The Witchcraft (December 1967)
A cabin cruiser owned by Dan Burack called Coast Guard reporting a minor problem, reporting location 1 mile from shore. The Coast Guard arrived within 20 minutes, finding no boat, no debris, and no Burack. Perfect weather conditions prevailed.
The Phenomenon
What People Report
Survivors and witnesses in the Triangle describe equipment malfunction, including compass spinning or pointing wrong, electronic failures, and radio communication disruption; GPS anomalies; unusual conditions, such as electronic fog—a strange mist that causes instrument failure; sudden weather changes; rogue waves; waterspouts; and perceived time distortion; and strange sightings, including unexplained lights, USOs (Unidentified Submerged Objects), odd cloud formations, and glowing water.
Theories
Natural Explanations
Human Error: The area is heavily trafficked. More ships and planes = more accidents. The “Triangle” rate may not exceed statistical norms.

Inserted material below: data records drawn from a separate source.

(** * Multimodal-Toolkit: the data preparation pipeline of [load_data.py]

    A shallow embedding of [src/load_data.py] and the properties of its
    specification.

    The Python module is a driver over pandas and scikit-learn.  The part of
    pandas it relies on is modelled in [Module pd] (pandas 2.x behaviour, on
    frames whose column names are pairwise distinct, as [read_csv] produces
    them); scikit-learn's transformers, the tokenizer, NumPy's number
    formatting and the [CategoricalFeatures] class of [encode_features.py]
    are collaborators and enter as Section variables.

    Conventions of the embedding:
    - a raised Python exception is a value [Raise e] of the error monad [Exc];
    - numbers are rationals ([Q]); float rounding is not modelled;
    - an object mutated in place (the table written by [load_num_feats], the
      transformer on which [fit] and [transform] are called) is threaded
      through: the function returns the object as it is after the call. *)

From Stdlib Require Import String Ascii Bool Arith ZArith QArith Lia List.
Import ListNotations.
Local Open Scope string_scope.
Local Open Scope list_scope.
Local Open Scope nat_scope.

Set Implicit Arguments.

(** ** Exceptions and the error monad *)

Inductive Exn : Type :=
| AssertionError                 (* [assert] of [convert_to_func] *)
| ValueError                     (* [raise ValueError] of [load_data_from_folder] *)
| IndexError                     (* [texts_list[0]] on an empty list *)
| TypeError                      (* iterating [None] *)
| KeyError                       (* a label or column that is not there *)
| LibraryError (origin : string) (* raised inside pandas or scikit-learn *).

Inductive Exc (A : Type) : Type :=
| Ok (a : A)
| Raise (e : Exn).

Arguments Ok {A} a.
Arguments Raise {A} e.

Definition bind {A B : Type} (m : Exc A) (k : A -> Exc B) : Exc B :=
  match m with
  | Ok a => k a
  | Raise e => Raise e
  end.

Notation "x <- m ;; k" := (bind m (fun x => k))
  (at level 61, m at next level, right associativity).
Notation "' pat <- m ;; k" := (bind m (fun x => match x with pat => k end))
  (at level 61, pat pattern, m at next level, right associativity).

Definition is_ok {A : Type} (m : Exc A) : bool :=
  match m with Ok _ => true | Raise _ => false end.

(** [mapM]: a comprehension whose body may raise. *)
Fixpoint mapM {A B : Type} (f : A -> Exc B) (l : list A) : Exc (list B) :=
  match l with
  | [] => Ok []
  | a :: l' => b <- f a ;; bs <- mapM f l' ;; Ok (b :: bs)
  end.

(** ** Data model *)

(** A cell of a table: missing ([NaN]), a number, a string, a boolean. *)
Inductive Cell : Type :=
| CNaN
| CNum (q : Q)
| CStr (s : string)
| CBool (b : bool).

(** A row label (an entry of the index column, [index_col=0]). *)
Inductive Label : Type :=
| LInt (z : Z)
| LStr (s : string).

Definition label_eqb (a b : Label) : bool :=
  match a, b with
  | LInt x, LInt y => Z.eqb x y
  | LStr x, LStr y => String.eqb x y
  | _, _ => false
  end.

(** A table: named columns, and rows that carry their index label. *)
Record DataFrame : Type := mkDataFrame {
  columns : list string;
  rows : list (Label * list Cell)
}.

Definition index (df : DataFrame) : list Label := map fst (rows df).

(** A two-dimensional array ([.values]), row by row. *)
Definition Matrix : Type := list (list Cell).

Definition mem (x : string) (l : list string) : bool :=
  existsb (String.eqb x) l.

Definition mem_label (x : Label) (l : list Label) : bool :=
  existsb (label_eqb x) l.

Fixpoint nodupb (l : list Label) : bool :=
  match l with
  | [] => true
  | x :: l' => negb (mem_label x l') && nodupb l'
  end.

Fixpoint list_eqb {A : Type} (eqb : A -> A -> bool) (l1 l2 : list A) : bool :=
  match l1, l2 with
  | [], [] => true
  | a :: l1', b :: l2' => eqb a b && list_eqb eqb l1' l2'
  | _, _ => false
  end.

(** The cell of a row under a column name (the first column of that name);
    a name that is not there reads as missing. *)
Fixpoint lookup_col (cols : list string) (row : list Cell) (c : string)
  : option Cell :=
  match cols, row with
  | k :: cols', x :: row' =>
      if String.eqb c k then Some x else lookup_col cols' row' c
  | _, _ => None
  end.

Definition cell (cols : list string) (row : list Cell) (c : string) : Cell :=
  match lookup_col cols row c with
  | Some x => x
  | None => CNaN
  end.

(** Cell of table [df] at row position [i] and column [c]. *)
Definition cell_at (df : DataFrame) (i : nat) (c : string) : Cell :=
  match nth_error (rows df) i with
  | Some (_, r) => cell (columns df) r c
  | None => CNaN
  end.

Definition is_nan (x : Cell) : bool :=
  match x with CNaN => true | _ => false end.

Definition is_str (x : Cell) : bool :=
  match x with CStr _ => true | _ => false end.

(** The numeric value of a cell, as NumPy converts it ([True] is 1). *)
Definition num_key (x : Cell) : option Q :=
  match x with
  | CNum q => Some q
  | CBool b => Some (if b then 1%Q else 0%Q)
  | _ => None
  end.

(** Python's [==] on cell values ([nan] is never a category). *)
Definition cell_eqb (x y : Cell) : bool :=
  match x, y with
  | CStr s, CStr t => String.eqb s t
  | CNaN, _ | _, CNaN => false
  | _, _ =>
      match num_key x, num_key y with
      | Some p, Some q => Qeq_bool p q
      | _, _ => false
      end
  end.

(** The order in which pandas sorts the categories of a column: numbers by
    value, before strings in lexicographic order. *)
Definition cell_leb (x y : Cell) : bool :=
  match num_key x, num_key y with
  | Some p, Some q => Qle_bool p q
  | Some _, None => true
  | None, Some _ => false
  | None, None =>
      match x, y with
      | CStr s, CStr t => String.leb s t
      | _, _ => true
      end
  end.

Section Sorting.
Variable A : Type.
Variable leb : A -> A -> bool.

Fixpoint insert_sorted (x : A) (l : list A) : list A :=
  match l with
  | [] => [x]
  | y :: l' => if leb x y then x :: l else y :: insert_sorted x l'
  end.

Definition sort (l : list A) : list A :=
  fold_right insert_sorted [] l.
End Sorting.

Fixpoint dedup (l : list Cell) : list Cell :=
  match l with
  | [] => []
  | x :: l' => x :: filter (fun y => negb (cell_eqb x y)) (dedup l')
  end.

(** The median of the numbers of a column, missing values skipped; [None]
    when the column has no number. *)
Definition median_Q (l : list Q) : option Q :=
  let s := sort Qle_bool l in
  let n := length s in
  if Nat.eqb n 0 then None
  else if Nat.odd n then nth_error s (n / 2)
  else
    match nth_error s (n / 2 - 1), nth_error s (n / 2) with
    | Some a, Some b => Some (Qred ((a + b) / 2))
    | _, _ => None
    end.

(** ** The fragment of pandas used by the pipeline *)

Module pd.

(** [df[:n]] *)
Definition head (n : nat) (df : DataFrame) : DataFrame :=
  mkDataFrame (columns df) (firstn n (rows df)).

(** The values of column [c], top to bottom. *)
Definition col_values (df : DataFrame) (c : string) : list Cell :=
  map (fun r => cell (columns df) (snd r) c) (rows df).

(** [df[cols]] for a list of names: [KeyError] when a name is missing. *)
Definition getitem_cols (df : DataFrame) (cols : list string) : Exc DataFrame :=
  if forallb (fun c => mem c (columns df)) cols then
    Ok (mkDataFrame cols
          (map (fun r => (fst r, map (cell (columns df) (snd r)) cols)) (rows df)))
  else Raise KeyError.

(** [df[c].values] for one name. *)
Definition getitem_col (df : DataFrame) (c : string) : Exc (list Cell) :=
  if mem c (columns df) then Ok (col_values df c) else Raise KeyError.

(** [df.values] *)
Definition values (df : DataFrame) : Matrix := map snd (rows df).

(** The median of one column, as a cell: a string in the column makes
    pandas raise; a column with no number has median [nan]. *)
Definition median_cells (l : list Cell) : Exc Cell :=
  if existsb is_str l then Raise (LibraryError "DataFrame.median")
  else
    match median_Q (flat_map (fun x => match num_key x with
                                       | Some q => [q]
                                       | None => []
                                       end) l) with
    | Some m => Ok (CNum m)
    | None => Ok CNaN
    end.

(** [df.median()]: a Series, column name to median. *)
Definition median (df : DataFrame) : Exc (list (string * Cell)) :=
  mapM (fun c => m <- median_cells (col_values df c) ;; Ok (c, m)) (columns df).

Fixpoint series_get (s : list (string * Cell)) (c : string) : Cell :=
  match s with
  | [] => CNaN
  | (k, v) :: s' => if String.eqb c k then v else series_get s' c
  end.

Definition fill (v : Cell) (x : Cell) : Cell :=
  if is_nan x then v else x.

(** [df.fillna(series)]: a missing cell takes the Series' value of its
    column. *)
Definition fillna (df : DataFrame) (s : list (string * Cell)) : DataFrame :=
  mkDataFrame (columns df)
    (map (fun r => (fst r,
                    map (fun c => fill (series_get s c) (cell (columns df) (snd r) c))
                        (columns df)))
         (rows df)).

(** [df[keys] = value], for [value] a frame over the columns [keys] and the
    rows of [df]: the named columns are overwritten in place, the other
    columns and the index stay. *)
Definition setitem_cols (df : DataFrame) (keys : list string) (value : DataFrame)
  : DataFrame :=
  mkDataFrame (columns df)
    (map (fun rv =>
            let '(r, v) := rv in
            (fst r,
             map (fun c => if mem c keys
                           then cell (columns value) (snd v) c
                           else cell (columns df) (snd r) c)
                 (columns df)))
         (combine (rows df) (rows value))).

Gulf Stream: Can carry wreckage far from incident sites, explaining lack of debris.
Weather: The region is prone to sudden storms, waterspouts, and hurricanes.
Rogue Waves: Massive waves can appear without warning and swamp vessels.

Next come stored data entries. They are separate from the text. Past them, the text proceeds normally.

(** X11 -- a parameter passed without a value has no effect at all: the
    call gives the same result, or raises the same error, as the call with
    only the parameters that have a value, in the same order.  A value that
    is the empty string counts as a value. *)
Theorem construct_redirect_uri_skips_absent
  (redirect_uri_base : string) (params : list (string * option string)) :
  construct_redirect_uri redirect_uri_base params
  = construct_redirect_uri redirect_uri_base (with_values (supplied params)).
Proof.
  unfold construct_redirect_uri.
  destruct (urllib_parse.urlparse redirect_uri_base) as [p|e];
    simpl bind; [|reflexivity].
  destruct (for_each _ _) as [existing|e]; simpl bind; [|reflexivity].
  now rewrite !append_params, supplied_with_values.
Qed.

(** ** Reading back the query the helper writes *)

Local Ltac each_character c :=
  destruct c as [[] [] [] [] [] [] [] []].

Lemma quote_without_space (c : ascii) (rest : string) :
  c <> " "%char ->
  urllib_parse.quote "" (String c rest)
  = quote_plus_char c ++ urllib_parse.quote "" rest.
Proof.
  each_character c; intros H; try reflexivity; now destruct H.
Qed.

Lemma quote_with_space (c : ascii) (rest : string) :
  Str.replace " " "+" (urllib_parse.quote " " (String c rest))
  = quote_plus_char c ++ Str.replace " " "+" (urllib_parse.quote " " rest).
Proof.
  each_character c; reflexivity.
Qed.

(** [quote_plus] works character by character. *)
Lemma quote_plus_by_character (s : string) :
  urllib_parse.quote_plus s = quote_plus_chars s.
Proof.
  unfold urllib_parse.quote_plus.
  destruct (Str.contains s " ") eqn:E; simpl negb; cbv iota.
  - clear E. induction s as [|c s IH]; [reflexivity|].
    rewrite quote_with_space. simpl. now rewrite IH.
  - induction s as [|c s IH]; [reflexivity|].
    simpl in E. apply orb_false_elim in E. destruct E as [Ec Es].
    rewrite quote_without_space.
    + simpl. now rewrite (IH Es).
    + intros ->. discriminate.
Qed.

Lemma unquote_plus_character (c : ascii) (rest : string) :
  urllib_parse.unquote_to_bytes
    (Str.replace "+" " " (quote_plus_char c ++ rest))
  = String c (urllib_parse.unquote_to_bytes (Str.replace "+" " " rest)).
Proof.
  each_character c; reflexivity.
Qed.

Lemma unquote_to_bytes_without_percent (t : string) :
  Str.contains t "%" = false -> urllib_parse.unquote_to_bytes t = t.
Proof.
  induction t as [|c t IH]; simpl; intros H; [reflexivity|].
  apply orb_false_elim in H. destruct H as [Hc Ht].
  now rewrite Hc, (IH Ht).
Qed.

(** Decoding what [quote_plus] wrote gives the text back. *)
Lemma unquote_plus_quote_plus (s : string) :
  well_formed s ->
  urllib_parse.unquote (Str.replace "+" " " (urllib_parse.quote_plus s)) = s.
Proof.
  intros Hs.
  assert (Hbytes : urllib_parse.unquote_to_bytes
                     (Str.replace "+" " " (urllib_parse.quote_plus s)) = s).
  { rewrite quote_plus_by_character. clear Hs.
    induction s as [|c s IH]; [reflexivity|].
    simpl. rewrite unquote_plus_character. now rewrite IH. }
  unfold urllib_parse.unquote.
  destruct (Str.contains _ "%") eqn:E; simpl negb; cbv iota.
  - rewrite Hbytes. exact Hs.
  - now rewrite <- (unquote_to_bytes_without_percent _ E).
Qed.

Lemma contains_app (a b : string) (c : ascii) :
  Str.contains (a ++ b) c = Str.contains a c || Str.contains b c.
Proof.
  induction a as [|x a IH]; simpl; [reflexivity|].
  now rewrite IH, orb_assoc.
Qed.

Lemma quote_plus_character_is_plain (c : ascii) :
  Str.contains (quote_plus_char c) "&" = false
  /\ Str.contains (quote_plus_char c) "=" = false
  /\ Str.truthy (quote_plus_char c) = true.
Proof.
  each_character c; repeat split; reflexivity.
Qed.

(** What [quote_plus] writes has no ['&'] and no ['='], and is empty only
    for the empty text. *)
Lemma quote_plus_is_plain (s : string) :
  Str.contains (urllib_parse.quote_plus s) "&" = false
  /\ Str.contains (urllib_parse.quote_plus s) "=" = false
  /\ Str.truthy (urllib_parse.quote_plus s) = Str.truthy s.
Proof.
  rewrite quote_plus_by_character.
  induction s as [|c s (IH1 & IH2 & _)]; [now repeat split|].
  destruct (quote_plus_character_is_plain c) as (H1 & H2 & H3).
  simpl quote_plus_chars. rewrite !contains_app, H1, H2, IH1, IH2.
  repeat split.
  destruct (quote_plus_char c); [discriminate | reflexivity].
Qed.

Lemma split_never_empty (sep : ascii) (s : string) : Str.split sep s <> [].
Proof.
  destruct s as [|c s]; simpl; [discriminate|].
  destruct (Ascii.eqb c sep); [discriminate|].
  destruct (Str.split sep s); discriminate.
Qed.

Lemma split_without_separator (sep : ascii) (f : string) :
  Str.contains f sep = false ->
  Str.split sep f = [f]
  /\ forall t, Str.split sep (f ++ String sep t) = f :: Str.split sep t.
Proof.
  induction f as [|c f IH]; simpl; intros H.
  - split; [reflexivity|]. intros t. now rewrite Ascii.eqb_refl.
  - apply orb_false_elim in H. destruct H as [Hc Hf].
    destruct (IH Hf) as [IH1 IH2]. rewrite Hc. split.
    + now rewrite IH1.
    + intros t. now rewrite IH2.
Qed.

Lemma partition_without_separator (sep : ascii) (f t : string) :
  Str.contains f sep = false ->
  Str.partition sep (f ++ String sep t) = (f, Some t).
Proof.
  induction f as [|c f IH]; simpl; intros H.
  - now rewrite Ascii.eqb_refl.
  - apply orb_false_elim in H. destruct H as [Hc Hf].
    now rewrite Hc, (IH Hf).
Qed.

Lemma query_field_is_plain (kv : string * string) :
  Str.contains (query_field kv) "&" = false
  /\ Str.truthy (query_field kv) = true.
Proof.
  destruct kv as [k v]. unfold query_field. simpl fst. simpl snd.
  destruct (quote_plus_is_plain k) as (Hk & _ & _).
  destruct (quote_plus_is_plain v) as (Hv & _ & _).
  split.
  - rewrite !contains_app, Hk, Hv. reflexivity.
  - destruct (urllib_parse.quote_plus k); reflexivity.
Qed.

Lemma urlencode_fields (l : list (string * string)) :
  urllib_parse.urlencode l = Str.join "&" (map query_field l).
Proof.
  unfold urllib_parse.urlencode. f_equal.
  apply map_ext. now intros [k v].
Qed.

Lemma split_join_fields (kv : string * string) (l : list (string * string)) :
  Str.truthy (Str.join "&" (map query_field (kv :: l))) = true
  /\ Str.split "&" (Str.join "&" (map query_field (kv :: l)))
     = map query_field (kv :: l).
Proof.
  revert kv. induction l as [|kv' l IH]; intros kv.
  - destruct (query_field_is_plain kv) as [Hamp Hne]. simpl.
    split; [exact Hne|].
    now destruct (split_without_separator "&" _ Hamp) as [-> _].
  - destruct (query_field_is_plain kv) as [Hamp Hne].
    destruct (IH kv') as [_ IHs].
    change (map query_field (kv :: kv' :: l))
      with (query_field kv :: map query_field (kv' :: l)).
    change (Str.join "&" (query_field kv :: map query_field (kv' :: l)))
      with (query_field kv
            ++ String "&" (Str.join "&" (map query_field (kv' :: l)))).
    split.
    + destruct (query_field kv); [discriminate | reflexivity].
    + destruct (split_without_separator "&" _ Hamp) as [_ ->].
      now rewrite IHs.
Qed.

Methane Hydrates: Underwater methane eruptions could reduce water density, causing ships to sink rapidly, and affect aircraft engines.
Magnetic Anomalies: Compass variation is well-documented in the area, potentially causing navigation errors.
Supernatural Theories
Time Warps/Portals: The Triangle connects to other dimensions or times. Ships and planes pass through and cannot return.

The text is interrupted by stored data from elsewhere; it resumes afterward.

(** * DI Architect Platform: the annotation graph store

    A shallow embedding of the store in [src/store/annotationStore.ts], of the
    corridor utilities in [utils/corridorUtils.ts], of the types in
    [src/types/index.ts] and of the helpers of the canvas in
    [src/components/Canvas.tsx] that call the store, with the properties of
    the specification stated and proved (or refuted) over it, and further
    properties of the code after them.

    Conventions of the embedding.
    - A TypeScript interface is a record inside a module of the same name, so
      that the fields keep their names ([Node.id], [Corridor.from], ...).  The
      field [end] of a segment and [where] of a design intent are keywords
      here and are written [end_] and [where_].
    - An optional field [f?: T] is a field of type [option T]; [None] is the
      absent (undefined) value.
    - Plan coordinates and scales are JavaScript numbers that the store only
      copies: each is given by its value, a rational [Q].  The numbers that
      the hit tests compute from them are doubles ([double]); their
      arithmetic is a class ([Arithmetic]), of which IEEE 754 is the
      instance [ieee754].  Floor indices, sequence orders and vertex indices
      are integers [Z].
    - The zustand calls [set(...)] and [get()] become explicit state passing
      over the record [Store].
    - [processPath] is recursive along the corridor graph and does not return
      on every store (the program then exhausts its call stack); it takes a
      recursion budget ([fuel]) and every action that runs the sequencer
      inherits it.  [None] means the budget was exhausted.  The loop of
      [generateId] takes a budget of its own.
    - The drawing buffer is not a field of [Store]: the drawing actions take
      and return it, and read the store for the current floor only. *)

From Stdlib Require Import ZArith QArith Lia Sorted.
From stdpp Require Import base gmap strings list pretty.

Open Scope string_scope.
Open Scope list_scope.
Open Scope Z_scope.

(** ** Data model ([src/types/index.ts]) *)

Module Position.
Record t := mk { x : Q; y : Q; z : option Z }.
End Position.
Abbreviation Position := Position.t.

(** The nested annotation payloads ([SpaceAnnotation], [BehaviorExpectation],
    [DPAnnotation]) are only ever copied by the store; they are kept as one
    opaque value each. *)
Definition Payload := string.

Inductive NodeType :=
| EntranceExit | DecisionPoint | DecisionZone
| VerticalConnection | ActivityDestination | ConnectingSegment.

Definition NodeType_label (t : NodeType) : string :=
  match t with
  | EntranceExit => "Entrance/Exit (E)"
  | DecisionPoint => "Decision Point (DP)"
  | DecisionZone => "Decision Zone (DZ)"
  | VerticalConnection => "Vertical Connection (VC)"
  | ActivityDestination => "Activity Destination (AD)"
  | ConnectingSegment => "Connecting Segment (CS)"
  end.

Inductive NodeShape :=
| shape_circle | shape_star | shape_square | shape_polygon | shape_diamond.

Inductive Importance := imp_no | imp_neutral | imp_yes.

Module Node.
Record t := mk {
  id : string;
  type : NodeType;
  shape : NodeShape;
  position : Position;
  floorIndex : Z;
  polygon : option (list Position);
  design_importance : option Importance;
  space_annotation : Payload;
  behavior_expectation : Payload;
  dp_annotation : option Payload
}.
End Node.
Abbreviation Node := Node.t.

Module CorridorSegment.
Record t := mk {
  start : Position;
  end_ : Position;
  startFloor : Z;
  endFloor : Z;
  isCrossFloor : bool
}.
End CorridorSegment.
Abbreviation CorridorSegment := CorridorSegment.t.

(** The value of [Math.min] and [Math.max] over floor indices: an integer, or
    an infinity when the argument list is empty. *)
Inductive number := NegInf | Fin (v : Z) | PosInf | NaN.

Module Corridor.
Record t := mk {
  id : string;
  path : list Position;
  segments : list CorridorSegment;
  floorIndex : Z;
  fromFloor : option number;
  toFloor : option number;
  isCrossFloor : bool;
  width : option Q;
  height : option Q;
  from : option string;
  to : option string;
  design_importance : option Importance;
  space_annotation : Payload;
  behavior_expectation : Payload;
  notes : option string
}.
End Corridor.
Abbreviation Corridor := Corridor.t.

Module Floor.
Record t := mk {
  id : string;
  name : string;
  index : Z;
  backgroundImage : string;
  scale : Q;
  pan : Position
}.
End Floor.
Abbreviation Floor := Floor.t.

Module DecisionProperties.
Record t := mk {
  importance : Importance;
  rationale : list string;
  rationale_other : option string
}.
End DecisionProperties.
Abbreviation DecisionProperties := DecisionProperties.t.

Module DesignCues.
Record t := mk {
  cue_medium_how : list string;
  verticality : option bool;
  importance : option Q;
  explanation : option string;
  confidence : option Q;
  cue_target_where : option string
}.
End DesignCues.
Abbreviation DesignCues := DesignCues.t.

Module DesignIntent.
Record t := mk {
  where_ : string;
  how : list string;
  description : option string;
  design_cues : option DesignCues
}.
End DesignIntent.
Abbreviation DesignIntent := DesignIntent.t.

Module Edge.
Record t := mk {
  id : string;
  from : string;
  to : string;
  design_importance : Importance;
  decision_properties : DecisionProperties;
  design_intent : DesignIntent
}.
End Edge.
Abbreviation Edge := Edge.t.

Inductive ItemType := item_node | item_corridor.

Module PathSequenceItem.
Record t := mk {
  id : string;
  type : ItemType;
  order : Z
}.
End PathSequenceItem.
Abbreviation PathSequenceItem := PathSequenceItem.t.

Module ProjectIdentification.
Record t := mk {
  buildingId : string;
  architectId : string;
  routeId : string
}.
End ProjectIdentification.
Abbreviation ProjectIdentification := ProjectIdentification.t.

Module JourneyReflection.
Record t := mk {
  confidence : Q;
  adherence_expectation : Q;
  team_alignment : Q;
  notes : option string
}.
End JourneyReflection.
Abbreviation JourneyReflection := JourneyReflection.t.

Module CanvasState.
Record t := mk {
  scale : Q;
  pan : Position;
  backgroundImage : option string;
  currentFloorIndex : Z
}.
End CanvasState.
Abbreviation CanvasState := CanvasState.t.

(** The store.  The tool selection, the drawing buffer, the modal flags and
    the image-dimension lookup are left out: no action below reads or writes
    them. *)
Module Store.
Record t := mk {
  nodes : list Node;
  corridors : list Corridor;
  edges : list Edge;
  pathSequence : list PathSequenceItem;
  floors : list Floor;
  projectId : ProjectIdentification;
  journeyReflection : option JourneyReflection;
  canvasState : CanvasState;
  currentNode : option Node;
  currentCorridor : option Corridor
}.
End Store.
Abbreviation Store := Store.t.

#[global] Instance ItemType_eq_dec : EqDecision ItemType.
Proof. solve_decision. Defined.
#[global] Instance NodeType_eq_dec : EqDecision NodeType.
Proof. solve_decision. Defined.
#[global] Instance NodeShape_eq_dec : EqDecision NodeShape.
Proof. solve_decision. Defined.
#[global] Instance number_eq_dec : EqDecision number.
Proof. solve_decision. Defined.

(** ** Corridor segmentation ([utils/corridorUtils.ts]) *)

(** [p.z ?? d] *)
Definition z_or (p : Position) (d : Z) : Z := default d (Position.z p).

Definition mkSegment (start end_ : Position) : CorridorSegment :=
  let startFloor := z_or start 0 in
  let endFloor := z_or end_ 0 in
  CorridorSegment.mk start end_ startFloor endFloor
    (negb (startFloor =? endFloor)).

Alien Activity: UFOs are abducting vessels, or an underwater alien base exists in the deep trenches.
Atlantis: The lost city’s technology lies beneath the Triangle, still operating and affecting modern vessels.
Sea Monsters: Something large and predatory lives in the deep.
The Skeptical View
Researcher Larry Kusche documented in “The Bermuda Triangle Mystery—Solved” (1975): Many incidents occurred outside the Triangle; some incidents had documented explanations that were ignored; some incidents were exaggerated or fictional; the area’s loss rate is not statistically unusual for its traffic volume; and insurance companies don’t charge higher rates for Triangle routes.
However, skeptics cannot explain every case, and the aggregate of strange reports continues to accumulate.
Modern Incidents
The Triangle continues to produce strange reports: The 2015 disappearance of El Faro, a cargo ship, during Hurricane Joaquin, while weather was clearly a factor, some aspects remain unexplained; and the 2020 disappearance of a small aircraft near the Bahamas despite clear weather. Ongoing reports of private boats and small aircraft disappearing at rates that seem (to some) unusual.
The Experience
Sailing the Triangle
Most vessels pass through without incident. But those who report strange experiences describe the fog—electronic fog—a strange mist that envelops vessels and causes all instruments to fail; pilot Bruce Gernon described such an experience in 1970, including apparent time distortion; the silence—radio and communication suddenly dying, leaving vessels isolated; and the feeling—an overwhelming sense of wrongness, dread, or being watched.
What Is the Bermuda Triangle?
After decades of investigation, the Triangle remains ambiguous. Possibility 1: A normal region with normal accident rates, mythologized through selective reporting and human pattern-seeking. Possibility 2: A region with unusual natural conditions (magnetic anomalies, methane deposits, weather patterns) that create genuinely elevated risks. Possibility 3: Something genuinely anomalous occurs there—whether natural phenomena we don’t understand or something else entirely. The ocean keeps its secrets. The Triangle continues to claim its toll. And the question of what happens there remains, like so much else, lost at sea.